- [TASK ITEM]:
Your answer should consist of each line below that includes the word "then".

--- MATERIALS PROVIDED Enclosed Below ---

(** Facts on the tokens passed so far, for [lia]. *)
Ltac weights :=
  repeat match goal with
  | H : cur_is ?p _ = true |- _ => apply cur_is_lt in H; [|done]
  | H : negb _ = false |- _ => apply negb_false_iff in H
  | H : is_value (cur_type ?p) = true |- _ => apply is_value_lt in H
  | H : is_bound (cur_type ?p) = true |- _ => apply is_bound_lt in H
  end;
  repeat match goal with
  | |- context [nextToken ?p] =>
      lazymatch goal with H : weight (nextToken p) <= weight p |- _ => fail | _ => pose proof (nextToken_le p) end
  end.

Lemma in_loop_within (fuel : nat) (vs : list string) (p : Parser) :
  weight p < fuel -> within (weight p) (in_loop fuel vs p).
Proof.
  revert vs p; induction fuel as [|f IH]; intros vs p Hf; [lia|]. simpl.
  apply within_check; [done|]. intros Hv.
  destruct (cur_is _ TokenRParen) eqn:E; [simpl; weights; lia|].
  apply within_check; [done|]. intros Hc.
  assert (weight (nextToken (nextToken p)) < weight p) by (weights; lia).
  eapply within_weaken; [apply IH; lia|lia].
Qed.

Lemma parseInExpression_within (fuel : nat) (field : string) (not : bool) (p : Parser) :
  weight p < fuel -> within (S (weight p)) (parseInExpression fuel field not p).
Proof.
  intros Hf. unfold parseInExpression. apply within_check; [done|]. intros _.
  pose proof (nextToken_le p). eapply within_bind; [apply in_loop_within; lia|]. intros vs q Hq. simpl. lia.
Qed.

Lemma expectToken_weight (p : Parser) (t : TokenType) : weight (snd (expectToken p t)) <= weight p.
Proof. unfold expectToken. destruct (cur_is p t); simpl; [apply nextToken_le|done]. Qed.

Lemma parseBetweenExpression_within (field : string) (not : bool) (p : Parser) :
  within (S (weight p)) (parseBetweenExpression field not p).
Proof.
  unfold parseBetweenExpression. apply within_check; [done|]. intros _.
  pose proof (expectToken_weight (nextToken p) TokenAnd) as H. destruct (expectToken _ _) as [ok q]; simpl in H.
  apply within_check; [done|]. intros _. apply within_check; [done|]. intros _. simpl.
  pose proof (nextToken_le p). pose proof (nextToken_le q). lia.
Qed.

Lemma comparison_operator_within (p : Parser) : within (S (weight p)) (comparison_operator p).
Proof.
  pose proof (nextToken_le p). unfold comparison_operator. destruct (cur_type p); simpl; try done; try lia.
  destruct (cur_is _ TokenLike); simpl; [lia|done].
Qed.
(** The validator reads rows differently from the parser: a one-column packet whose cell contains a
    pipe, written by the generator and read back correctly by [GetRowValues], is rejected by
    [ValidateDataPacket] with the complaint that the row has more than one value. *)
Theorem validator_rejects_escaped_pipe `{GoValues} (cell : string) (pkt : DataPacket) (field : Field) :
  has_byte PIPE cell = true -> has_byte "&" cell = false ->
  s_Fields (p_Schema pkt) = [field] -> ValidateSchema (p_Schema pkt) = Ok () ->
  d_Rows (p_Data pkt) = d_Rows (RowsToData [[cell]]) ->
  map GetRowValues (d_Rows (p_Data pkt)) = [[cell]] /\
  exists n, 2 <= n /\ ValidateDataPacket pkt = Err (RowInvalid 1 (RowLength n 1)).
Proof.
  intros Hp Ha Hf Hs Hd. assert (d_Rows (RowsToData [[cell]]) = [MkRow (JoinRowEscaped [cell])]) as E by done.
  rewrite Hd, E. split; [cbn [map]; by rewrite (GetRowValues_join [cell])|].
  exists (length (splitRowValues (JoinRowEscaped [cell]))).
  assert (JoinRowEscaped [cell] = escape_bytes cell) as -> by (by rewrite JoinRowEscaped_Join).
  destruct (escape_bytes_pipes cell Hp Ha) as [H1 H2].
  assert (length (splitRowValues (escape_bytes cell)) = S (count_byte PIPE (escape_bytes cell))) as Hl
    by (by apply split_row_length).
  split; [lia|]. unfold ValidateDataPacket. rewrite Hs, Hd, E. cbn [validate_data_rows r_Value].
  assert (JoinRowEscaped [cell] = escape_bytes cell) as -> by (by rewrite JoinRowEscaped_Join).
  unfold ValidateRow. rewrite Hf, Hl. cbn [length]. destruct (count_byte PIPE _); [lia|done].
Qed.

Definition pipe_demo : DataPacket :=
  set_p_Data (RowsToData [["a|b"]]) (MkDataPacket "TDTP" "1.0" "" zero_Header None None None
    (Build (AddText NewBuilder "note" 0)) zero_Data None []).

Lemma validator_rejects_escaped_pipe_witness :
  map GetRowValues (d_Rows (p_Data pipe_demo)) = [["a|b"]] /\
  exists n, 2 <= n /\ @ValidateDataPacket demo_values pipe_demo = Err (RowInvalid 1 (RowLength n 1)).
Proof.
  apply (@validator_rejects_escaped_pipe demo_values "a|b" pipe_demo (mk_field "note" TypeText 0 0 0 false ""));
    reflexivity.
Defined.
Lemma typed_compare_float (field : Field) :
  NormalizeType (f_Type field) = TypeReal \/ NormalizeType (f_Type field) = TypeDecimal ->
  three_way_order (fun v => v <> "" /\ orderable field v) (typed_compare field).
Proof.
  intros Ht. apply (keyed_order _ (fun x => is_NaN x = false) ParseFloat float_lt).
  - intros a _. apply float_lt_irrefl.
  - intros a b c _ _ _. apply float_lt_trans.
  - intros a b c _ Hb _. by apply float_lt_cotrans.
  - intros v (_ & _ & Hf & _). by apply Hf.
  - intros v w x y Ev Ew. unfold typed_compare.
    by destruct Ht as [-> | ->]; [change (String.eqb TypeReal TypeInteger) with false
      |change (String.eqb TypeDecimal TypeInteger) with false]; cbn iota;
      [change (one_of TypeReal [TypeReal; TypeDecimal]) with true|change (one_of TypeDecimal [TypeReal; TypeDecimal]) with true];
      cbn iota; rewrite Ev, Ew.
Qed.

Lemma typed_compare_boolean (field : Field) :
  NormalizeType (f_Type field) = TypeBoolean ->
  three_way_order (fun v => v <> "" /\ orderable field v) (typed_compare field).
Proof.
  intros Ht. apply (three_way_order_weaken (fun v => v = "0" \/ v = "1")); [|intros v (_ & _ & _ & Hb & _); by apply Hb].
  unfold typed_compare. rewrite Ht. split.
  - by intros a b [->| ->] [->| ->].
  - by intros a b c [->| ->] [->| ->] [->| ->].
Qed.

Lemma typed_compare_time (field : Field) :
  let t := NormalizeType (f_Type field) in
  t = TypeDate \/ t = TypeDatetime \/ t = TypeTimestamp ->
  three_way_order (fun v => v <> "" /\ orderable field v) (typed_compare field).
Proof.
  intros t Ht. apply (keyed_order _ (fun _ => True) (time_of field) time_Before).
  - intros a _. apply time_Before_irrefl.
  - intros a b c _ _ _. apply time_Before_trans.
  - intros a b c _ _ _. apply time_Before_cotrans.
  - intros v (_ & _ & _ & _ & Hm). destruct (Hm Ht) as [x Ex]. by exists x.
  - intros v w x y Ev Ew. unfold typed_compare. fold t.
    assert (String.eqb t TypeInteger = false /\ one_of t [TypeReal; TypeDecimal] = false /\
      String.eqb t TypeBoolean = false /\ one_of t [TypeDate; TypeDatetime; TypeTimestamp] = true) as (-> & -> & -> & ->)
      by (by destruct Ht as [->|[->| ->]]).
    unfold time_of in Ev, Ew. destruct (ParseValue v _); [|done]. destruct (ParseValue w _); [|done].
    by rewrite Ev, Ew.
Qed.
Definition beforeRequest (clock : nat -> Z) (sm : stateManager) :
  stateManager * list (State * State) * result BreakerError Z :=
  let '(sm, ev) :=
    if is_open (sm_state sm) && (sm_expiry sm <? clock 0%nat)
    then (change_state sm StateHalfOpen (clock 1%nat) (sm_expiry sm), notify cfg StateOpen StateHalfOpen)
    else (sm, []) in
  if is_open (sm_state sm) then (sm, ev, Err ErrCircuitOpen)
  else if (0 <? cf_MaxConcurrentCalls cfg) && (cf_MaxConcurrentCalls cfg <=? sm_runningCalls sm)
  then (sm, ev, Err ErrTooManyCalls)
  else
    let n := inc32 (sm_runningCalls sm) in
    (with_running sm n (if sm_maxRunningCalls sm <? n then n else sm_maxRunningCalls sm), ev, Ok (sm_generation sm)).

Definition shouldTrip (c : Counts) : bool :=
  match cf_ShouldTrip cfg with
  | Some f => f c
  | None => cf_MaxFailures cfg <=? ConsecutiveFailures c
  end.

Definition onSuccess (clock : nat -> Z) (sm : stateManager) : stateManager * list (State * State) :=
  let c := sm_counts sm in
  let c := MkCounts (inc32 (Requests c)) (inc32 (TotalSuccesses c)) (TotalFailures c) (inc32 (ConsecutiveSuccesses c)) 0 in
  let sm := with_counts sm c in
  match sm_state sm with
  | StateHalfOpen =>
      if cf_SuccessThreshold cfg <=? ConsecutiveSuccesses c
      then (change_state sm StateClosed (clock 0%nat) (sm_expiry sm), notify cfg StateHalfOpen StateClosed)
      else (sm, [])
  | _ => (sm, [])
  end.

--- End of Enclosed MATERIALS PROVIDED ---

- [ANSWER TO THIS PROBLEM]:
    then (change_state sm StateHalfOpen (clock 1%nat) (sm_expiry sm), notify cfg StateOpen StateHalfOpen)
  if is_open (sm_state sm) then (sm, ev, Err ErrCircuitOpen)
  then (sm, ev, Err ErrTooManyCalls)
    (with_running sm n (if sm_maxRunningCalls sm <? n then n else sm_maxRunningCalls sm), ev, Ok (sm_generation sm)).
      then (change_state sm StateClosed (clock 0%nat) (sm_expiry sm), notify cfg StateHalfOpen StateClosed)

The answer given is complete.